Return exactly the lines of the records below, starting at the line that contains "etrans; [exact Hrun|]." and ending at the line that contains "(open_steps (wk_store w)) (open_calls (wk_store w)) w", with both of those lines kept.

====

(* ===== verification/WorkerEnd.v ===== *)
(** * What a driven run comes to

    The properties of [drive]: the run has ended when its worker leaves it, every call handed
    to the scheduler was authorized, and a run that went to its end leaves nothing open. *)

From Stdlib Require Import ZArith ZifyN ZifyBool.
From stdpp Require Import base decidable countable list gmap sets relations pretty strings.
From S2P Require Import Registry Prelude Digest Tool External Trust Policy Approval Matcher Gate Lifecycle Domain Records Wire Schedule RunStore StoreClaims StoreLaws ClaimLaws Interrupt StoreSafety ToolError Supervise Executor ExecutorSafety RecoverySafety Subscription Worker WorkerLaws WorkerSafety Serving.

(** ** A failure and its columns *)

Section columns.
Context `{PlatformLaws, !StoreParams, Faults, !Fresh}.

Lemma run_fail_failure f at_ r r' : Run_fail f at_ r = (Ok tt, r') → run_failure r' = Some f.
Proof. unfold Run_fail. intros Hm. method_inv Hm. done. Qed.
(** A run is failed only with a failure its columns hold. *)
Lemma failed_run_fits run f at_ e s x s' :
  fail_run_with_event run f at_ e s = (Ok x, s') → encode_failure "run" (Some (redact_failure f)) = Ok tt.
Proof.
  intros (run' & s1 & _ & (p & s2 & _ & Hc%commit_event_Ok)%bindM_Ok)%bindM_Ok.
  apply bindM_Ok in Hc as (r1 & t1 & Hch & (u & t2 & [Hcols _]%update_row_Ok & _)%bindM_Ok).
  apply bindM_Ok in Hch as (r0 & t0 & _ & Hch). unfold change_record in Hch.
  destruct (Run_fail (redact_failure f) at_ r0) as [[[]|?] r2] eqn:Hf; [|done]. apply ret_Ok in Hch as [-> _].
  cbn [row_columns run_row] in Hcols. rewrite (run_fail_failure _ _ _ _ Hf) in Hcols.
  destruct (encode_failure "run" _) as [[]|?]; [done|discriminate Hcols].
Qed.

Lemma failure_fits kind message :
  encode_failure "run" (Some (redact_failure (Failure_new kind message))) = Ok tt →
  (N.of_nat (String.length (redact_text message)) <= MAX_INLINE_PAYLOAD_BYTES)%N.
Proof.
  cbn. unfold encode_text, within_inline_limit. destruct (_ <? N.of_nat (String.length kind))%N; cbn; [discriminate|].
  destruct (MAX_INLINE_PAYLOAD_BYTES <? N.of_nat (String.length (redact_text message)))%N eqn:Hlt; [discriminate|].
  intros _. by apply N.ltb_ge.
Qed.
End columns.

(** ** The worker *)

Section driven.
Context `{PlatformLaws, !StoreParams, Faults, !Fresh, !FreshLaws, !Now, DebugFormat}.
Context {T ArtifactRef A : Type} (descriptor : T → ToolDescriptor).
Context `{!Agent ArtifactRef A, !WorkerTexts ArtifactRef, !Surroundings T ArtifactRef}.
Context (run : RunId) (task : Task) (workspace : WorkspaceRef) (workspace_key : WorkspaceKey)
  (workspace_metadata : option WorkspaceMetadata) (policy : PolicyEngine) (cancellation : CancellationToken)
  (registry : ToolRegistry (Tool:=T)).
Context `{!SurroundingsLaws run}.
Abbreviation Worker := (Worker (A:=A)).
Abbreviation drive_here :=
  (drive descriptor run task workspace workspace_key workspace_metadata policy cancellation registry).
Abbreviation drive_inner_here :=
  (drive_inner descriptor run task workspace workspace_key workspace_metadata policy cancellation registry).
Abbreviation act_here := (act descriptor run workspace_key workspace_metadata policy cancellation registry).
Abbreviation authorized_here := (authorized descriptor run workspace_key policy registry).

(** The worker once its run is owned by its process. *)
Definition owned (pid : N) (w : Worker) : Worker := (ignored (set_run_owner run (Some pid)) w).2.
Lemma calm_owner pid : calm run (ignored (A:=A) (set_run_owner run pid)).
Proof. apply calm_ignored; [exact _|]. apply calm_op_ops. split; [constructor|apply still_set_run_owner]. Qed.
Lemma owned_calmly pid w : store_wf (wk_store w) → calmly run w (owned pid w).
Proof.
  intros Hwf. unfold owned. destruct (ignored (set_run_owner run (Some pid)) w) as [r w'] eqn:Hrun.
  by apply (calm_owner (Some pid) w r w').
Qed.
(** What [drive] does once the run is over for [drive_inner]. *)
Definition leave (w : Worker) : Worker := (publish run (ignored (set_run_owner run None) w).2).2.
Lemma leave_calmly w : store_wf (wk_store w) → calmly run w (leave w).
Proof.
  intros Hwf. unfold leave. destruct (ignored (set_run_owner run None) w) as [r w1] eqn:Hrun.
  apply (calm_owner None) in Hrun; [|done]. cbn [snd]. destruct (publish run w1) as [r2 w2] eqn:Hpub.
  etrans; [exact Hrun|]. refine (calm_publish run w1 r2 w2 _ Hpub).
  by apply (store_steps_keep _ _ Hwf), (calm_steps run), Hrun.
Qed.
Lemma drive_eq pid w :
  drive_here pid w = leave match drive_inner_here (owned pid w) with
                           | (Ok _, w) => w
                           | (Err f, w) => (record_fault run f w).2
                           end.
Proof. reflexivity. Qed.

Definition open_steps (s : RunStore) : list StepId := (map_to_list (tb_steps (rs_tables s))).*1.
Definition open_calls (s : RunStore) : list ToolCallId := (map_to_list (tb_calls (rs_tables s))).*1.
Lemma open_at_first w :
  wk_planned w = [] → Open (A:=A) run (open_steps (wk_store w)) (open_calls (wk_store w)) [] [] w.
Proof.
  intros Hp. split; rewrite ?Hp.
  - intros id st Hst _. right. apply list_elem_of_fmap. exists (id, st). by rewrite elem_of_map_to_list.
  - intros id c Hc _. right. apply list_elem_of_fmap. exists (id, c). by rewrite elem_of_map_to_list.
  - by intros id ?%not_elem_of_nil.
Qed.

(** What holds of a run of [drive_inner] from a worker without a plan. *)
Lemma driven w r w' :
  store_wf (wk_store w) → wk_planned w = [] → drive_inner_here w = (r, w') →
  advances authorized_here w w' ∧ ∀ x, r = Ok x → ended run (wk_store w').
Proof.
  intros Hwf Hp Hrun.
  destruct (does_drive_inner descriptor run task workspace workspace_key workspace_metadata policy cancellation registry
    (open_steps (wk_store w)) (open_calls (wk_store w)) w r w' Hwf (open_at_first w Hp) Hrun) as [Ha HQ].
  split; [done|]. intros x Hx. by destruct (HQ x Hx).
Qed.

(** *** What is left of a fault *)

(** A computation of the worker that does not fail. *)
Definition sure {X} (m : stateM Worker WorkerFault X) : Prop := ∀ w, ∃ x w', m w = (Ok x, w').
Lemma sure_ret {X} (x : X) : sure (mret x). Proof. intros w. by eexists _, _. Qed.
Lemma sure_bind {X Y} (m : stateM Worker WorkerFault X) (f : X → stateM Worker WorkerFault Y) :
  sure m → (∀ x, sure (f x)) → sure (m ≫= f).
Proof.
  intros Hm Hf w. destruct (Hm w) as (x & w1 & Hrun). destruct (Hf x w1) as (y & w2 & Hrest).
  exists y, w2. unfold mbind, stateM_bind. by rewrite Hrun.
Qed.
Lemma sure_answered {X} (m : stateM RunStore StoreError X) : sure (answered (A:=A) m).
Proof. intros w. unfold answered. destruct (m _) as [r s']. by eexists _, _. Qed.
Lemma sure_ignored {X} (m : stateM RunStore StoreError X) : sure (ignored (A:=A) m).
Proof. apply sure_bind; [apply sure_answered|]. intros ?. apply sure_ret. Qed.
Lemma sure_attempted {X} (m : stateM RunStore StoreError X) : sure (attempted (A:=A) m).
Proof. apply sure_bind; [apply sure_answered|]. intros ?. apply sure_ret. Qed.
Lemma sure_listed {X} (m : stateM RunStore StoreError (list X)) : sure (listed_or_none (A:=A) m).
Proof. apply sure_bind; [apply sure_attempted|]. intros ?. apply sure_ret. Qed.
Lemma sure_each {X} (do : X → stateM Worker WorkerFault unit) l : (∀ x, sure (do x)) → sure (each do l).
Proof. intros Hdo. induction l; cbn [each]; [apply sure_ret|by apply sure_bind]. Qed.
Lemma sure_fault_approval at_ r : sure (fault_approval (A:=A) at_ r).
Proof. unfold fault_approval. case_bool_decide; [apply sure_ignored|apply sure_ret]. Qed.
Lemma sure_fault_call f at_ c : sure (fault_call (A:=A) f at_ c).
Proof.
  unfold fault_call. destruct (is_terminal (call_state c)); [apply sure_ret|]. case_bool_decide; apply sure_ignored.
Qed.
Lemma sure_fault_step f at_ st : sure (fault_step (A:=A) f at_ st).
Proof. unfold fault_step. destruct (is_terminal (step_state st)); [apply sure_ret|apply sure_ignored]. Qed.

(** From [w] the run cannot be ended: it cannot be read; or what is read has not ended, and
    failing it with [f] is refused right then. *)
Definition end_refused (f : WorkerFault) (at_ : OffsetDateTime) (w : Worker) : Prop :=
  (attempted (load (R:=Run) run) w).1 = Ok None ∨
  ∃ record w1 e, attempted (load (R:=Run) run) w = (Ok (Some record), w1) ∧ is_terminal (run_state record) = false ∧
    (answered (fail_run_with_event run (Failure_new (wf_kind f) (wf_message f)) at_ (run_state_event ExecFailed at_)) w1).1
    = Ok (Err e).
Lemma ended_lasts (w w' : Worker) : store_wf (wk_store w) → calmly run w w' → ended run (wk_store w) → ended run (wk_store w').
Proof. intros Hwf [Hs _ _]. by apply (persistent_lasts run _ (ended_persistent run)). Qed.

Lemma attempted_run {X} (m : stateM RunStore StoreError X) w o (w' : Worker) :
  attempted m w = (Ok o, w') → ∃ r, m (others (wk_looks w) (wk_store w)) = (r, wk_store w') ∧
    o = match r with Ok a => Some a | Err _ => None end.
Proof.
  intros (r & w1 & Ha & [-> <-]%ret_Ok)%bindM_Ok. exists r. split; [|done]. unfold answered in Ha.
  destruct (m _) as [r' s'] eqn:Hm. by injection Ha as <- <-.
Qed.
Lemma others_stay n s : store_wf s → store_wf (others n s) ∧ rtc store_step s (others n s).
Proof.
  intros Hwf. pose proof (calm_steps run _ _ (others_calm run n s)) as Hs. split; [|done]. by apply (store_steps_keep s).
Qed.
Lemma ignored_run {X} (m : stateM RunStore StoreError X) w r (w' : Worker) :
  ignored m w = (r, w') → ∃ x, answered m w = (Ok x, w') ∧ m (others (wk_looks w) (wk_store w)) = (x, wk_store w').
Proof.
  unfold ignored, answered, mbind, stateM_bind. destruct (m _) as [x s'] eqn:Hm. intros [= <- <-]. by exists x.
Qed.
Lemma loaded_ended (s s' : RunStore) record :
  load (R:=Run) run s = (Ok record, s') → is_terminal (run_state record) = true → ended run s'.
Proof.
  intros [-> Hr]%with_reader_spec Ht. specialize (Hr record eq_refl).
  destruct (load_row run (rs_tables s)) as [x t] eqn:Hl. cbn in Hr. subst x.
  apply (load_row_Ok (step:=run_step)) in Hl as (_ & Hr & _). by exists record.
Qed.
Lemma fail_this_run_ends f at_ w r (w' : Worker) :
  store_wf (wk_store w) → fail_this_run run f at_ w = (r, w') → ended run (wk_store w') ∨ end_refused f at_ w.
Proof.
  intros Hwf Hrun. unfold fail_this_run in Hrun. unfold end_refused.
  destruct (sure_attempted (load (R:=Run) run) w) as (o & w1 & Hload).
  unfold mbind at 1, stateM_bind at 1 in Hrun. rewrite Hload in Hrun |- *.
  pose proof (calm_attempted run (load (R:=Run) run) (calm_op_ops run _ (conj (op_load_run run) (still_reader _))) _ _ _ Hwf Hload) as Hc1.
  pose proof (proj1 (store_steps_keep _ _ Hwf (calm_steps run _ _ (ca_steps _ _ _ Hc1)))) as Hwf1.
  apply attempted_run in Hload as (x & Hload & ->). destruct x as [record|e]; [|right; by left].
  destruct (is_terminal (run_state record)) eqn:Ht.
  - injection Hrun as <- <-. left. by eapply loaded_ended.
  - apply ignored_run in Hrun as ([x|e] & Ha & Hfail); [left|right; right].
    + eapply run_fails; [|exact Hfail]. by apply others_stay.
    + exists record, w1, e. by rewrite Ha.
Qed.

====

- [Task output]:
  etrans; [exact Hrun|]. refine (calm_publish run w1 r2 w2 _ Hpub).
  by apply (store_steps_keep _ _ Hwf), (calm_steps run), Hrun.
Qed.
Lemma drive_eq pid w :
  drive_here pid w = leave match drive_inner_here (owned pid w) with
                           | (Ok _, w) => w
                           | (Err f, w) => (record_fault run f w).2
                           end.
Proof. reflexivity. Qed.

Definition open_steps (s : RunStore) : list StepId := (map_to_list (tb_steps (rs_tables s))).*1.
Definition open_calls (s : RunStore) : list ToolCallId := (map_to_list (tb_calls (rs_tables s))).*1.
Lemma open_at_first w :
  wk_planned w = [] → Open (A:=A) run (open_steps (wk_store w)) (open_calls (wk_store w)) [] [] w.
Proof.
  intros Hp. split; rewrite ?Hp.
  - intros id st Hst _. right. apply list_elem_of_fmap. exists (id, st). by rewrite elem_of_map_to_list.
  - intros id c Hc _. right. apply list_elem_of_fmap. exists (id, c). by rewrite elem_of_map_to_list.
  - by intros id ?%not_elem_of_nil.
Qed.

(** What holds of a run of [drive_inner] from a worker without a plan. *)
Lemma driven w r w' :
  store_wf (wk_store w) → wk_planned w = [] → drive_inner_here w = (r, w') →
  advances authorized_here w w' ∧ ∀ x, r = Ok x → ended run (wk_store w').
Proof.
  intros Hwf Hp Hrun.
  destruct (does_drive_inner descriptor run task workspace workspace_key workspace_metadata policy cancellation registry
    (open_steps (wk_store w)) (open_calls (wk_store w)) w r w' Hwf (open_at_first w Hp) Hrun) as [Ha HQ].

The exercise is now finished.